I respond quickly, delightfully distracted by her question, and putting aside my current todo list. Nuances of spirit, of the unseen often take me like this.

“One of the things I’m leaning into these days is the ‘arrival’ of vision, not just the ‘creating’ of it. As you say, connected to emergence. I encourage the group to ‘look away’ from some intense thinking and see what ‘sticks.’ Or give them multiple modalities. I love the way that drawing, for instance, changes the impression (true for ‘non-artists’ also). I want them to welcome it to arrive — not just work at it.”
I love, and need, approaches rooted in discernment and a self-organizing premise. It’s related to, but different from tenacity. Gut feel is related to, but different than powering up for thirty more pushups. Discernment and self-organizing trusts a natural process (water runs down hill). It’s an alternative to more engineering (you can make water run uphill; it just might not be the most simple way).
Chris Corrigan also responded. Chris knows as much as anyone I know about working from a complexity framework.

You can have a vision of a full bath tub of steaming hot water. You can have a vision of making your home run on rain water alone. You can have a vision of safe drinking water for all humans.

The first is simple, short term and you have all the tools and abilities to make it happen.

The second is more complicated and you require a few experts to make it happen, but with the right people and resources, you can achieve it.
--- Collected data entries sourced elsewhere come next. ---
(** * Errors and the state-and-error monad

    C code is run by functions [S -> res (A * S)]: [S] is the memory the code
    works on, [Ok] a normal end, [Err] the ways a run can go wrong. *)

Inductive error : Type :=
  | NullDeref        (* a NULL pointer is dereferenced *)
  | Dangling         (* a pointer to memory that is not allocated is dereferenced *)
  | AssertFail       (* a C assert fails: the process aborts *)
  | Undefined        (* other undefined behaviour, e.g. an out-of-range conversion *)
  | ProcExit         (* the program calls exit *)
  | OutOfFuel.       (* the fuel given to a loop is used up *)

#[export] Instance error_eq_dec : EqDecision error.
Proof. solve_decision. Defined.

Inductive res (A : Type) : Type :=
  | Ok (a : A)
  | Err (e : error).
Arguments Ok {A} a.
Arguments Err {A} e.

#[export] Instance res_ret : MRet res := λ A a, Ok a.
#[export] Instance res_bind : MBind res := λ A B f r,
  match r with Ok a => f a | Err e => Err e end.

Definition ST (S A : Type) : Type := S → res (A * S).

#[export] Instance ST_ret {S} : MRet (ST S) := λ A a s, Ok (a, s).
#[export] Instance ST_bind {S} : MBind (ST S) := λ A B f m s,
  match m s with Ok (a, s') => f a s' | Err e => Err e end.

Section monad_ops.
Context {S : Type}.

Definition throw {A} (e : error) : ST S A := λ _, Err e.
Definition gets {A} (f : S → A) : ST S A := λ s, Ok (f s, s).
Definition modify (f : S → S) : ST S unit := λ s, Ok (tt, f s).
Definition of_res {A} (r : res A) : ST S A := λ s,
  match r with Ok a => Ok (a, s) | Err e => Err e end.
(** [assert(b)] of C. *)
Definition c_assert (b : bool) : ST S unit :=
  if b then mret tt else throw AssertFail.
Definition when (b : bool) (m : ST S unit) : ST S unit :=
  if b then m else mret tt.
End monad_ops.

(** [for (i = 0; i < n; i ++) f(l[i]);] *)
Fixpoint for_each {S A} (l : list A) (f : A → ST S unit) : ST S unit :=
  match l with [] => mret tt | x :: l => f x;; for_each l f end.

(** Run a computation on a component of the state. *)
Definition zoom {S T A} (prj : S → T) (upd : T → S → S) (m : ST T A) : ST S A := λ s,
  match m (prj s) with Ok (a, t) => Ok (a, upd t s) | Err e => Err e end.

(** [p ? _ : _] on the sign of a C [int] comparison result is written with [Z]. *)

(** * Total-correctness triples

    [wp m Q s]: started in [s], [m] ends normally in a state that satisfies [Q].
    It excludes every error, lack of fuel included. *)
Definition wp {S A} (m : ST S A) (Q : A → S → Prop) (s : S) : Prop :=
  match m s with Ok (a, s') => Q a s' | Err _ => False end.

(** [wlp m Q s] allows the errors that satisfy [E]. *)
Definition wpe {S A} (E : error → Prop) (m : ST S A) (Q : A → S → Prop) (s : S) : Prop :=
  match m s with Ok (a, s') => Q a s' | Err e => E e end.

Section wp_rules.
Context {S : Type}.

Lemma wp_ret {A} (a : A) (Q : A → S → Prop) s : Q a s → wp (mret a) Q s.
Proof. done. Qed.

Lemma wp_bind {A B} (m : ST S A) (f : A → ST S B) Q s :
  wp m (λ a, wp (f a) Q) s → wp (m ≫= f) Q s.
Proof. unfold wp, mbind, ST_bind. by destruct (m s) as [[a s']|]. Qed.

Lemma wp_unbind {A B} (m : ST S A) (f : A → ST S B) Q s :
  wp (m ≫= f) Q s → wp m (λ a, wp (f a) Q) s.
Proof. unfold wp, mbind, ST_bind. by destruct (m s) as [[a s']|]. Qed.

Lemma wp_mono {A} (m : ST S A) (P Q : A → S → Prop) s :
  wp m P s → (∀ a s', P a s' → Q a s') → wp m Q s.
Proof. unfold wp. destruct (m s) as [[a s']|]; naive_solver. Qed.

Lemma wp_seq {A B} (m : ST S A) (f : A → ST S B) P Q s :
  wp m P s → (∀ a s', P a s' → wp (f a) Q s') → wp (m ≫= f) Q s.
Proof. intros Hm Hf. apply wp_bind. by eapply wp_mono. Qed.

Lemma wp_gets {A} (f : S → A) (Q : A → S → Prop) s : Q (f s) s → wp (gets f) Q s.
Proof. done. Qed.

Lemma wp_modify f (Q : unit → S → Prop) s : Q tt (f s) → wp (modify f) Q s.
Proof. done. Qed.

Lemma wp_of_res {A} r (a : A) (Q : A → S → Prop) s :
  r = Ok a → Q a s → wp (of_res r) Q s.
Proof. intros ->. done. Qed.

Lemma wp_ok {A} (m : ST S A) Q s :
  wp m Q s ↔ ∃ a s', m s = Ok (a, s') ∧ Q a s'.
Proof. unfold wp. destruct (m s) as [[a s']|]; naive_solver. Qed.

Lemma bind_ok {A B} (m : ST S A) (f : A → ST S B) s a s' :
  m s = Ok (a, s') → (m ≫= f) s = f a s'.
Proof. unfold mbind, ST_bind. by intros ->. Qed.

Lemma bind_assoc {A B C} (m : ST S A) (f : A → ST S B) (g : B → ST S C) s :
  ((m ≫= f) ≫= g) s = (m ≫= λ x, f x ≫= g) s.
Proof. unfold mbind, ST_bind. by destruct (m s) as [[]|]. Qed.

Lemma bind_ext {A B} (m : ST S A) (f g : A → ST S B) s :
  (∀ a s, f a s = g a s) → (m ≫= f) s = (m ≫= g) s.
Proof. unfold mbind, ST_bind. intros E. destruct (m s) as [[]|]; [apply E|done]. Qed.

Lemma bind_err {A B} (m : ST S A) (f : A → ST S B) s e : m s = Err e → (m ≫= f) s = Err e.
Proof. unfold mbind, ST_bind. by intros ->. Qed.

Lemma wpe_bind {A B} E (m : ST S A) (f : A → ST S B) Q s :
  wpe E m (λ a, wpe E (f a) Q) s → wpe E (m ≫= f) Q s.
Proof. unfold wpe, mbind, ST_bind. by destruct (m s) as [[a s']|]. Qed.

Lemma wpe_wp_bind {A B} E (m : ST S A) (f : A → ST S B) Q s :
  wp m (λ a, wpe E (f a) Q) s → wpe E (m ≫= f) Q s.
Proof. unfold wp, wpe, mbind, ST_bind. by destruct (m s) as [[a s']|]. Qed.

(** A computation that can only fail with [e]. *)
Lemma wpe_err {A} (m : ST S A) e s : wpe (λ e', e' = e) m (λ _ _, False) s → m s = Err e.
Proof. unfold wpe. destruct (m s) as [[a s']|]; [done|by intros ->]. Qed.

Lemma wpe_mono {A} E (m : ST S A) (P Q : A → S → Prop) s :
  wpe E m P s → (∀ a s', P a s' → Q a s') → wpe E m Q s.
Proof. unfold wpe. destruct (m s) as [[a s']|]; naive_solver. Qed.
(* ===== verification/Interfaces.v ===== *)
(** What the containers promise to the scheduler: an ordered set keyed by an integer
    (the sleep and wait trees) and a first-in first-out queue (the ready queue). The
    scheduler is written and proved against these classes; the red-black trees and the
    tail queues of the source are their instances. *)

From S2P Require Export Prelude.

(** [cmp] compares an element of key [k0] with the nodes of [L], which have keys [key]. *)
Definition compares (key : addr → Z) (k0 : Z) (cmp : addr → res Z) (L : list addr) : Prop :=
  ∀ p, p ∈ L → ∃ z, cmp p = Ok z ∧ Z.sgn z = Z.sgn (k0 - key p).

(** The place of key [k0] in a list sorted by [key]. *)
Definition slot (key : addr → Z) (k0 : Z) (l1 l2 : list addr) : Prop :=
  (∀ p, p ∈ l1 → (key p < k0)%Z) ∧ (∀ p, p ∈ l2 → (k0 < key p)%Z).

Lemma sorted_by_slot key k0 l1 x l2 :
  sorted_by key (l1 ++ l2) → slot key k0 l1 l2 → key x = k0 → sorted_by key (l1 ++ x :: l2).
Proof.
  rewrite !sorted_by_app. intros (Hb & Ha & Hba) [Hg1 Hg2] <-. rewrite sorted_by_cons.
  split_and!; try done. intros y z Hy [->|Hz]%elem_of_cons; [by apply Hg1|by apply Hba].
Qed.

(** ** Operations *)

(** A search tree and the tree entries of the allocated elements. *)
Class TreeOps (T : Type) := {
  tree_none : T;                                       (* no element allocated *)
  tree_alloc : addr → T → T;                           (* the entry of a new, zeroed element *)
  tree_release : addr → T → T;                         (* the element is freed *)
  tree_init : ST T unit;
  tree_empty : T → bool;
  tree_find : (addr → res Z) → ST T ptr;
  tree_insert : (addr → res Z) → ptr → ST T ptr;
  tree_remove : ptr → ST T ptr;
  tree_min : ST T ptr;
}.

(** A queue and the queue entries of the allocated elements. *)
Class QueueOps (T : Type) := {
  queue_none : T;
  queue_alloc : addr → T → T;
  queue_release : addr → T → T;
  queue_init : ST T unit;
  queue_empty : ST T bool;
  queue_first : ST T ptr;
  queue_last : ST T ptr;
  queue_insert_tail : ptr → ST T unit;
  queue_remove : ptr → ST T unit;
}.

(** ** Laws *)

(** [tree_rep t D l]: the elements allocated are those of [D], those in the tree are [l],
    in increasing order of key. *)
Class TreeLaws (T : Type) `{TreeOps T} := {
  tree_rep : T → gset addr → list addr → Prop;
  tree_rep_elem t D l x : tree_rep t D l → x ∈ l → x ∈ D;
  tree_rep_NoDup t D l : tree_rep t D l → NoDup l;
  tree_none_spec : wp tree_init (λ _ t, tree_rep t ∅ []) tree_none;
  tree_alloc_spec t D l x :
    tree_rep t D l → x ∉ D → tree_rep (tree_alloc x t) ({[x]} ∪ D) l;
  tree_release_spec t D l x :
    tree_rep t D l → x ∉ l → tree_rep (tree_release x t) (D ∖ {[x]}) l;
  tree_init_spec t D l : tree_rep t D l → wp tree_init (λ _ t', tree_rep t' D []) t;
  tree_empty_spec t D l : tree_rep t D l → tree_empty t = bool_decide (l = []);
  tree_find_spec t D l key k0 cmp :
    tree_rep t D l → sorted_by key l → compares key k0 cmp l →
    wp (tree_find cmp) (λ r t', t' = t ∧
      match r with
      | Some p => p ∈ l ∧ key p = k0
      | None => ∀ p, p ∈ l → key p ≠ k0
      end) t;
  tree_insert_spec t D l key k0 cmp x :
    tree_rep t D l → sorted_by key l → compares key k0 cmp l → x ∈ D → x ∉ l →
    wp (tree_insert cmp (Some x)) (λ r t',
      match r with
      | Some p => p ∈ l ∧ key p = k0 ∧ t' = t
      | None => ∃ l1 l2, l = l1 ++ l2 ∧ slot key k0 l1 l2 ∧ tree_rep t' D (l1 ++ x :: l2)
      end) t;
  tree_remove_spec t D l x :
    tree_rep t D l → x ∈ l →
    wp (tree_remove (Some x)) (λ r t', r = Some x ∧
      ∃ l1 l2, l = l1 ++ x :: l2 ∧ tree_rep t' D (l1 ++ l2)) t;
  tree_min_spec t D l : tree_rep t D l → wp tree_min (λ r t', t' = t ∧ r = head l) t;
}.

Class QueueLaws (T : Type) `{QueueOps T} := {
  queue_rep : T → gset addr → list addr → Prop;
  queue_rep_elem t D l x : queue_rep t D l → x ∈ l → x ∈ D;
  queue_rep_NoDup t D l : queue_rep t D l → NoDup l;
  queue_none_spec : wp queue_init (λ _ t, queue_rep t ∅ []) queue_none;
  queue_alloc_spec t D l x :
    queue_rep t D l → x ∉ D → queue_rep (queue_alloc x t) ({[x]} ∪ D) l;
  queue_release_spec t D l x :
    queue_rep t D l → x ∉ l → queue_rep (queue_release x t) (D ∖ {[x]}) l;
  queue_init_spec t D l : queue_rep t D l → wp queue_init (λ _ t', queue_rep t' D []) t;
  queue_empty_spec t D l :
    queue_rep t D l → wp queue_empty (λ r t', t' = t ∧ r = bool_decide (l = [])) t;
  queue_first_spec t D l :
    queue_rep t D l → wp queue_first (λ r t', t' = t ∧ r = head l) t;
  queue_last_spec t D l :
    queue_rep t D l → wp queue_last (λ r t', t' = t ∧ r = last l) t;
  queue_insert_tail_spec t D l x :
    queue_rep t D l → x ∈ D → x ∉ l →
    wp (queue_insert_tail (Some x)) (λ _ t', queue_rep t' D (l ++ [x])) t;
  queue_remove_spec t D l1 x l2 :
    queue_rep t D (l1 ++ x :: l2) →
    wp (queue_remove (Some x)) (λ _ t', queue_rep t' D (l1 ++ l2)) t;
}.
The third is not up to you. It is a complex and adaptive system. You may be motivated by a desire to see safe drinking water for all humans but you are unlikely to achieve it because it is a complex problem. Intention can make a difference here and instead of working TOWARDS a tangible vision you can work FROM an intention and guide your actions against that.

Read the rest of Chris’ post here.

Nuances can make all of the difference. Often with things that are presumed that “we all know,” including words that are so common like vision.

Thanks friends. It’s good to walk the path together.